Zitate von Kurt Eisner
"Ich war entschlossen, wenn es sein müsste, als einziger in Deutschland meinem Gewissen zu folgen und offen zu reden. Ich habe diesen meinen Entschluss bis zur Stunde gehalten - durch alle Nöte und Verzweiflungen hindurch."
(Gefängnistagebuch, 6. Februar 1918)

"So viel Angst vor einem einzelnen Menschen, der nichts hat als - die Wahrheit und den Mut zur Wahrheit."
(Gefängnistagebuch, 6. Februar 1918)

"Ein Mord verjährt erst nach einem Menschenalter, die Entfesselung eines Weltkriegs soll (noch während er tobt, schon nach) zwei Jahren so sehr verjährt sein, dass es keinen Sinn habe, die Schuldigen zu ermitteln?"
(Gefängnistagebuch, 2. April 1918)

"Bayern ist fortan ein Freistaat."
(Aufruf "An die Bevölkerung Münchens", "in der Nacht zum 8. November 1918")

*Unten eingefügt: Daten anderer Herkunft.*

(** A user page is mapped to a page of [R]. *)
Lemma holds_map_user d fl pgdir T M R n t v f :
  holds d fl pgdir T M R -> 0 <= n < UPAGES -> T !! (n / 1024) = Some t -> M !! n = None -> R v ->
  0 <= f < 4096 -> f mod 2 = 1 ->
  let d' := mkKmem (use_lock d) (freelist d) (store (t + 4 * (n mod 1024)) (pte_of v f) (mem d)) in
  holds d' fl pgdir T (<[n := pte_of v f]> M) (fun w => R w /\ w <> v) /\
  (forall w, owns pgdir T (<[n := pte_of v f]> M) w <-> owns pgdir T M w \/ w = v) /\
  keeps (fun w => R w \/ uframe M w) (mem d) (mem d').
Proof using kend_ok.
  intros H Hn Ht HM Hv Hf Hf2 d'. pose proof (Z.mod_pos_bound n 1024 ltac:(lia)) as Hj.
  destruct (holds_entry_frame d fl pgdir T M R t (n mod 1024) (pte_of v f) H ltac:(eauto) Hj) as [Hk' Hkeep].
  destruct (h_rest _ _ _ _ _ _ H v Hv) as (Hvok & Hvfl & Hvo). assert (Hfr : frame (pte_of v f) = v) by by apply (frame_pte_of kend).
  assert (Hown : forall w, owns pgdir T (<[n := pte_of v f]> M) w <-> owns pgdir T M w \/ w = v).
  { intros w. unfold owns. split.
    - intros [->|[?|(k & q & Hk & Hu & Hq)]]; [tauto|tauto|]. apply lookup_insert_Some in Hk as [[<- <-]|[? Hk]]; [right; congruence|]. left; right; right. eauto.
    - intros [[->|[?|(k & q & Hk & Hu & Hq)]]| ->]; [tauto|tauto|..]; right; right.
      + exists k, q. rewrite lookup_insert_ne by congruence. done.
      + exists n, (pte_of v f). rewrite lookup_insert_eq. split_and!; [done|lia|done]. }
  split_and!; [|done|done]. destruct H as [_ Hs Ho Hr]. constructor; [done| | |].
  - eapply aspace_entry; [exact Hs|unfold UPAGES in *; lia|done|intros k Hk; by rewrite lookup_insert_ne|by rewrite lookup_insert_eq|].
    intros q. rewrite lookup_insert_eq. intros [= <-]. rewrite Hfr. split; [rewrite (present_pte_of kend) by done; by apply bool_decide_true|].
    intros _. split_and!; [done| | |].
    + intros ->. apply Hvo. by left.
    + intros i Hi. apply Hvo. right; left; eauto.
    + intros k q _ Hq Hu <-. apply Hvo. right; right; eauto.
  - intros w [Hw| ->]%Hown; [by apply Ho|done].
  - intros w [Hw Hne]. destruct (Hr w Hw) as (? & ? & ?). rewrite Hown. split_and!; [done|done|tauto].
Qed.

Lemma entry_absent d fl pgdir T M R n t :
  holds d fl pgdir T M R -> T !! (n / 1024) = Some t -> mem d (t + 4 * (n mod 1024)) = default 0 (M !! n).
Proof.
  intros H Ht. pose proof (Z.mod_pos_bound n 1024 ltac:(lia)) as Hj.
  rewrite (a_pte _ _ _ _ _ (h_space _ _ _ _ _ _ H) _ _ _ Ht Hj). do 2 f_equal. Z.div_mod_to_equations. lia.
Qed.

Lemma mappages_one pgdir n v perm :
  0 <= n < 1048576 -> mappages me pgdir (4096 * n) PGSIZE (V2P v) perm = mappages_loop me 1 pgdir (4096 * n) (4096 * n) (V2P v) perm.
Proof.
  intros Hn. unfold mappages. rewrite !PGROUNDDOWN_spec. unfold PGSIZE. rewrite (uint32_id (4096 * n + 4096 - 1)) by lia.
  replace (4096 * n / 4096) with n by (Z.div_mod_to_equations; lia).
  replace ((4096 * n + 4096 - 1) / 4096) with n by (Z.div_mod_to_equations; lia). rewrite Z.sub_diag. done.
Qed.

(** [mappages] of one user page: it fails only when the page table is missing
    and the free list is empty. *)
Lemma wp_map_user n v perm b d fl pgdir T M R (Q : Z -> guarded kmem -> Prop) :
  0 <= n < UPAGES -> holds d fl pgdir T M R -> M !! n = None -> R v -> 0 <= perm < 4096 ->
  (fl = [] -> Q (-1) (free b d)) ->
  (forall d' fl' T', let M' := <[n := pte_of v (Z.lor perm 1)]> M in
     holds d' fl' pgdir T' M' (fun w => R w /\ w <> v) -> use_lock d' = use_lock d ->
     (forall w, owns pgdir T' M' w \/ w ∈ fl' <-> owns pgdir T M w \/ w ∈ fl \/ w = v) ->
     keeps (fun w => R w \/ uframe M w) (mem d) (mem d') -> Q 0 (free b d')) ->
  wp (mappages me pgdir (4096 * n) PGSIZE (V2P v) perm) Q (free b d).
Proof using kend_ok.
  intros Hn H HM Hv Hperm Hfail HQ. rewrite mappages_one by (unfold UPAGES in *; lia). cbn [mappages_loop]. lk_step.
  destruct (h_rest _ _ _ _ _ _ H v Hv) as (Hvok & _ & _). destruct (lor_1 perm Hperm) as [Hl1 Hl2].
  assert (Hset : forall d1 fl1 T1 t, holds d1 fl1 pgdir T1 M R -> use_lock d1 = use_lock d -> T1 !! (n / 1024) = Some t ->
    (forall w, owns pgdir T1 M w \/ w ∈ fl1 <-> owns pgdir T M w \/ w ∈ fl) -> keeps (fun w => R w \/ uframe M w) (mem d) (mem d1) ->
    wp (if decide (t + 4 * (n mod 1024) = 0) then mret (-1)
        else x ← rdw (t + 4 * (n mod 1024));
          if present x then panic "remap"
          else wrw (t + 4 * (n mod 1024)) (Z.lor (Z.lor (V2P v) perm) PTE_P) ;;
            if decide (4096 * n = 4096 * n) then mret 0
            else mappages_loop me 0 pgdir (uint32 (4096 * n + PGSIZE)) (4096 * n) (uint32 (V2P v + PGSIZE)) perm) Q (free b d1)).
  { intros d1 fl1 T1 t H1 Hu Ht Hp Hk. destruct (a_tab _ _ _ _ _ (h_space _ _ _ _ _ _ H1) _ _ Ht) as (_ & Htok & _).
    pose proof (Z.mod_pos_bound n 1024 ltac:(lia)). rewrite decide_False by (apply page_pos; [done|lia]). lk_step. apply wp_rdw.
    rewrite (entry_absent _ _ _ _ _ _ _ _ H1 Ht), HM. cbn [default]. rewrite present_0. lk_step. apply wp_updm.
    rewrite decide_True by done. lk_step. destruct (page_align kend kend_ok v Hvok) as (E & Hm & _).
    rewrite pte_value by (rewrite ?E; done). fold (pte_of v (Z.lor perm 1)).
    destruct (holds_map_user d1 fl1 pgdir T1 M R n t v (Z.lor perm 1) H1 Hn Ht HM Hv Hl1 Hl2) as (H2 & H3 & H4).
    apply (HQ _ fl1 T1); [done|done| |by eapply keeps_trans]. intros w. rewrite H3. specialize (Hp w). tauto. }
  eapply wp_walk; [unfold UPAGES in *; lia|exact H| | |].
  - intros t Ht. by apply (Hset d fl T t).
  - intros _ [?|Hfl]; [done|]. rewrite decide_True by done. lk_step. by apply Hfail.
  - intros t fl' d' _ _ _ Hu H' Hp Hk. apply (Hset d' fl' (<[n / 1024 := t]> T) t); [done|done|by rewrite lookup_insert_eq|done|done].
Qed.

(** ** Freeing *)

Lemma uframe_ext (M M' : gmap Z Z) v : (forall x, x < UPAGES -> M' !! x = M !! x) -> uframe M' v <-> uframe M v.
Proof.
  intros H. unfold uframe. split; intros (n & p & Hn & Hu & Hf); exists n, p; (split_and!; [|done|done]); [rewrite <- H by done|rewrite H by done]; done.
Qed.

"In dieser Zeit des sinnlos wilden Mordens verabscheuen wir alles Blutvergießen. Jedes Menschenleben soll heilig sein."
(Aufruf "An die Bevölkerung Münchens", "in der Nacht zum 8. November 1918")

"Demokratie heißt nicht die Anerkennung des Unverstandes der Massen, sondern Demokratie heißt der Glaube an die Möglichkeit der Vernunft der Massen."
(Rede im Provisorischen Nationalrat am 17. Dezember 1918, zitiert nach Grau, S. 432)

"Wir müssen uns herausdenken, wir müssen uns herausheben aus dem Wahnsinn und aus der Lüge dieser Zeit."
(Rede auf der II. Arbeiter- und Soldatenkonferenz in Bern, 3. bis 10. Februar 1919, zitiert nach Grau, S. 399)

Kommentare (1)

  1. Miiich am 23.02.2019
    "Er lobt die Ergebnisse der Regierung Eisner, etwa parlamentarisch-demokratisches System mit modernem Verhältniswahlrecht, Frauenwahlrecht "

    Und nun erklär mir mal einer was davon nicht aufgrund der (meist totgeschwiegenen) Verfassungsreform vom 2. Novemer ohne seine "Revulution"am 8. November in Kraft getreten wäre?
    Wird Eisnaer da nicht für vieles gelobt, was gar nicht sein Verdienst war?
    Eisner hat die Umsetzung dieser von allen Verfassungsorganen und Landtagsparteien getragenen Reform in letzter Sekunde verhindert.
    Er und seine USPD (nicht das Volk) haben nicht nur den König als Symbol der Rinheit und Eigenstaatlichkeits Bayerns "besteitigt", sondern auch den gewählten Landtag und Staatsregierung weggefegt.
    Somit hat er Bayerns Position hinsichtlich der anstehenden Schaffung einer zentralistischen Weimarer Reichsverfassung (wenn auch völlig ungewollt) faktisch nachhaltig geschwächt.